• **Work required**:
Restrict the output to the lines below starting at the one that contains "(** * Evaluation" and ending at the one that contains "quotient and raises", and restate them word for word, both ends included.

__________

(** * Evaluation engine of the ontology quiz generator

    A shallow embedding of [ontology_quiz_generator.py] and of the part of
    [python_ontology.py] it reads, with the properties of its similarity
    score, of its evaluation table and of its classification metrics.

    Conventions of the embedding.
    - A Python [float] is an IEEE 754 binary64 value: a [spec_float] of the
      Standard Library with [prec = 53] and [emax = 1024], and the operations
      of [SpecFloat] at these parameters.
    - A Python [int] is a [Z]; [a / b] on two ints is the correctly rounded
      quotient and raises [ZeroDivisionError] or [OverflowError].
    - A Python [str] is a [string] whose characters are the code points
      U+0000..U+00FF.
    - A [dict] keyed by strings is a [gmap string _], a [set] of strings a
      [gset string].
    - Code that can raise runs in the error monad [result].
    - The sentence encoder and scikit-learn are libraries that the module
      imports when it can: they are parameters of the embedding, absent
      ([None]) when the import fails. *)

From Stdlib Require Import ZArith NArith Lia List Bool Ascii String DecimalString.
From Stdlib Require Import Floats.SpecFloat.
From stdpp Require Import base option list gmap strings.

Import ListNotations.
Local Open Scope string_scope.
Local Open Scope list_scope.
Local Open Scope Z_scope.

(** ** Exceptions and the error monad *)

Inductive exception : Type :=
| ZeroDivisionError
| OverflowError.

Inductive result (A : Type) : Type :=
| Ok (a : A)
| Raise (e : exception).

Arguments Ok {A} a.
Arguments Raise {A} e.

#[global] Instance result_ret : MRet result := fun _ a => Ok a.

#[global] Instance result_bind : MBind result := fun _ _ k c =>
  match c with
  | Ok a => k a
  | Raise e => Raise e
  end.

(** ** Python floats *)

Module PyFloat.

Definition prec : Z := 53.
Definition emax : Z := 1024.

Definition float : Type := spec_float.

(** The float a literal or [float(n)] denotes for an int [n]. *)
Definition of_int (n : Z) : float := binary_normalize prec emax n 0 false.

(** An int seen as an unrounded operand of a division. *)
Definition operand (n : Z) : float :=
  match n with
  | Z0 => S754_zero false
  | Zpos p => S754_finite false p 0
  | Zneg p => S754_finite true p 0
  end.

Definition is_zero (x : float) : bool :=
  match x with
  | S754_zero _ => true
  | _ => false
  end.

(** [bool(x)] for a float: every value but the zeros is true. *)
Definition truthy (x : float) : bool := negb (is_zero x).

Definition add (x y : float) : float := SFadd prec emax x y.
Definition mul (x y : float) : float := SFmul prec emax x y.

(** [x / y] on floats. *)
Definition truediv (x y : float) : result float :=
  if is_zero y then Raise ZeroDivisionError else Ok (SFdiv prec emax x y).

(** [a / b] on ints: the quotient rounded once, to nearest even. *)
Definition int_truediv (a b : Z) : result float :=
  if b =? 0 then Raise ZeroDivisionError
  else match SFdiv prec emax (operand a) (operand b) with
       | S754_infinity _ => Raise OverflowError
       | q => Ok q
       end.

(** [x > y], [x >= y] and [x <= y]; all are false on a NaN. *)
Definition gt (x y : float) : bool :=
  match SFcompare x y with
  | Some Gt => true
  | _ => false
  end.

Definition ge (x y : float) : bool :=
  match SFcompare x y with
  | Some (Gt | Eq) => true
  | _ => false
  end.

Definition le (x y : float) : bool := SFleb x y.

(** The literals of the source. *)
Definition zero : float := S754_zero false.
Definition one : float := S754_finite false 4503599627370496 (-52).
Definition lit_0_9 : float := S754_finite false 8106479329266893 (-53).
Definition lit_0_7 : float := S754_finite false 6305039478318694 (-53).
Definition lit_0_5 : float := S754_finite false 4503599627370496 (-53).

__________

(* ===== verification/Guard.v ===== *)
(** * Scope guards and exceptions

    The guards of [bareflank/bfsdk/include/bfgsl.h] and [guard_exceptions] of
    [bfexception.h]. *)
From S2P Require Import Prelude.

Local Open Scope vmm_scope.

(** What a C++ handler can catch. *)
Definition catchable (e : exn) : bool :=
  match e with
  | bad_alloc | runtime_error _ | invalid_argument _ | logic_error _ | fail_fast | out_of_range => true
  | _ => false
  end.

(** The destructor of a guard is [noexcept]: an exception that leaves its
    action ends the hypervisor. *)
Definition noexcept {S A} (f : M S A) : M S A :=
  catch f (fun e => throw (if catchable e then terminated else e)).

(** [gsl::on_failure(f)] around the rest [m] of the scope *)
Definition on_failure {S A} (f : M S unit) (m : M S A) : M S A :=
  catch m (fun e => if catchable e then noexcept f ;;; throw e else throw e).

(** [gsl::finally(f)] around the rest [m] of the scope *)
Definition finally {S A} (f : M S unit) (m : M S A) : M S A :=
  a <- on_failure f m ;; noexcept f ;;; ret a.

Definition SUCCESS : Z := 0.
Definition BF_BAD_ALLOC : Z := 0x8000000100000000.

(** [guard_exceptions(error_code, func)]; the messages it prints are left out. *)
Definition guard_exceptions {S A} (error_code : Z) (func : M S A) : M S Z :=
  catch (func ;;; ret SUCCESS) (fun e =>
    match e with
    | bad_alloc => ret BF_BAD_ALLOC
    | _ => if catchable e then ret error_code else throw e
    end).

__________

• **Your response**:
(** * Evaluation engine of the ontology quiz generator

    A shallow embedding of [ontology_quiz_generator.py] and of the part of
    [python_ontology.py] it reads, with the properties of its similarity
    score, of its evaluation table and of its classification metrics.

    Conventions of the embedding.
    - A Python [float] is an IEEE 754 binary64 value: a [spec_float] of the
      Standard Library with [prec = 53] and [emax = 1024], and the operations
      of [SpecFloat] at these parameters.
    - A Python [int] is a [Z]; [a / b] on two ints is the correctly rounded
      quotient and raises [ZeroDivisionError] or [OverflowError].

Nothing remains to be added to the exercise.